Assigned task:
Note the line where "Definition sys_write (tcp" appears in the data below; write it out exactly, along with every line that comes after it to the end.

══════════

(* ===== verification/SysProc.v ===== *)
(** * Decoders of input and output, memory, processes and time

    Reading and writing, memory mappings, attributes, ids, clocks and timers,
    scheduling, limits, futexes: each decoder is the translation of a SYS_FUNC. *)

From stdpp Require Import strings pretty.
From S2P Require Import Prelude Wait Tcb Tracee Syscall Util Xlat Filters Quote UCopy PrintStr PrintArray Style Decode SysFs SysMisc.
Open Scope Z_scope.

Definition MAP_TYPE : Z := 0x0f.
Definition MAP_HUGE_MASK : Z := 0x3f.
Definition MAP_HUGE_SHIFT : Z := 26.
Definition MREMAP_FIXED : Z := 2.
Definition MREMAP_DONTUNMAP : Z := 4.
Definition MREMAP_MAYMOVE : Z := 1.
Definition XATTR_SIZE_MAX : Z := 65536.
Definition CPUCLOCK_CLOCK_MASK : Z := 3.
Definition CLOCKFD_MASK : Z := 7.
Definition CLOCKFD : Z := 3.
Definition CPUCLOCK_PERTHREAD_MASK : Z := 4.
Definition CLOCK_AUX : Z := 16.
Definition CLOCK_AUX_LAST : Z := 23.
Definition SCHED_RESET_ON_FORK : Z := 0x40000000.
Definition SCHED_ATTR_SIZE_VER0 : Z := 48.
Definition SCHED_ATTR_SIZE_VER1 : Z := 56.
Definition SCHED_FLAG_KEEP_POLICY : Z := 8.
Definition SCHED_FLAG_KEEP_PARAMS : Z := 16.
Definition E2BIG : Z := 7.
Definition PRIO_PROCESS : Z := 0.
Definition PRIO_PGRP : Z := 1.
Definition W_CONTINUED : Z := 0xffff.
Definition P_PID : Z := 1.
Definition P_PIDFD : Z := 3.
Definition P_PGID : Z := 2.
Definition MPOL_F_STATIC_NODES : Z := 0x8000.
Definition MPOL_F_RELATIVE_NODES : Z := 0x4000.
Definition MPOL_F_NUMA_BALANCING : Z := 0x2000.
Definition FUTEX_OP_OPARG_SHIFT : Z := 8.
Definition FUTEX_WAIT : Z := 0.
Definition FUTEX_WAKE : Z := 1.
Definition FUTEX_FD : Z := 2.
Definition FUTEX_REQUEUE : Z := 3.
Definition FUTEX_CMP_REQUEUE : Z := 4.
Definition FUTEX_WAKE_OP : Z := 5.
Definition FUTEX_LOCK_PI : Z := 6.
Definition FUTEX_UNLOCK_PI : Z := 7.
Definition FUTEX_TRYLOCK_PI : Z := 8.
Definition FUTEX_WAIT_BITSET : Z := 9.
Definition FUTEX_WAKE_BITSET : Z := 10.
Definition FUTEX_WAIT_REQUEUE_PI : Z := 11.
Definition FUTEX_CMP_REQUEUE_PI : Z := 12.
Definition FUTEX_LOCK_PI2 : Z := 13.
Definition FUTEX2_SIZE_MASK : Z := 3.
Definition FUTEX_WAITV_MAX : Z := 128.
Definition LANDLOCK_CREATE_RULESET_VERSION : Z := 1.
Definition LANDLOCK_CREATE_RULESET_ERRATA : Z := 2.
Definition LANDLOCK_RULE_PATH_BENEATH : Z := 1.
Definition LANDLOCK_RULE_NET_PORT : Z := 2.
Definition _LINUX_CAPABILITY_VERSION_2 : Z := 0x20071026.
Definition _LINUX_CAPABILITY_VERSION_3 : Z := 0x20080522.
Definition AT_STATX_SYNC_TYPE : Z := 0x6000.
Definition STATX_TYPE : Z := 1.
Definition STATX_MODE : Z := 2.
Definition STATX_NLINK : Z := 4.
Definition STATX_UID : Z := 8.
Definition STATX_GID : Z := 0x10.
Definition STATX_ATIME : Z := 0x20.
Definition STATX_MTIME : Z := 0x40.
Definition STATX_CTIME : Z := 0x80.
Definition STATX_INO : Z := 0x100.
Definition STATX_SIZE : Z := 0x200.
Definition STATX_BLOCKS : Z := 0x400.
Definition STATX_BTIME : Z := 0x800.
Definition STATX_MNT_ID : Z := 0x1000.
Definition STATX_DIOALIGN : Z := 0x2000.
Definition STATX_SUBVOL : Z := 0x8000.
Definition STATX_DIO_READ_ALIGN : Z := 0x20000.
Definition STATX_ATTR_WRITE_ATOMIC : Z := 0x400000.

Section proc.
Context {St : Type} {G : Globals}.

(** ** src/fetch_indirect_syscall_args.c *)

Definition fetch_indirect_syscall_args (tcp : dtcb St) (addr n_args : Z) : D St (option (Z -> Z)) :=
  if current_wordsize =? 8 then
    b ← umoven tcp addr (8 * n_args);
    match b with Some b => mret (Some (fun i => fu 8 (8 * i) b)) | None => mret None end
  else
    b ← umoven tcp addr (4 * n_args);
    match b with Some b => mret (Some (fun i => fu 4 (4 * i) b)) | None => mret None end.

(** ** src/io.c *)

Definition sys_read (tcp : dtcb St) : D St Z :=
  (if (entering tcp) then
    tprints_arg_name "fd" ;;
    printfd tcp (u_arg tcp 0)
  else
    tprints_arg_next_name "buf" ;;
    (if (syserror tcp) then
      printaddr (u_arg tcp 1)
    else
      printstrn tcp (u_arg tcp 1) (uint 64 (u_rval tcp)) ;;
      nothing) ;;
    tprints_arg_next_name "count" ;;
    PRINT_VAL_U (u_arg tcp 2)) ;;
  mret 0.

Definition sys_write (tcp : dtcb St) : D St Z :=
  tprints_arg_name "fd" ;;
  printfd tcp (u_arg tcp 0) ;;
  tprints_arg_next_name "buf" ;;
  printstrn tcp (u_arg tcp 1) (u_arg tcp 2) ;;
  tprints_arg_next_name "count" ;;
  PRINT_VAL_U (u_arg tcp 2) ;;
  mret RVAL_DECODED.

Definition iov_decode_addr (tcp : dtcb St) (addr size : Z) : D St () := printaddr addr.

Definition iov_decode_str (tcp : dtcb St) (addr size : Z) : D St () := printstrn tcp addr size ;; nothing.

══════════

Output:
Definition sys_write (tcp : dtcb St) : D St Z :=
  tprints_arg_name "fd" ;;
  printfd tcp (u_arg tcp 0) ;;
  tprints_arg_next_name "buf" ;;
  printstrn tcp (u_arg tcp 1) (u_arg tcp 2) ;;
  tprints_arg_next_name "count" ;;
  PRINT_VAL_U (u_arg tcp 2) ;;
  mret RVAL_DECODED.

Definition iov_decode_addr (tcp : dtcb St) (addr size : Z) : D St () := printaddr addr.

Definition iov_decode_str (tcp : dtcb St) (addr size : Z) : D St () := printstrn tcp addr size ;; nothing.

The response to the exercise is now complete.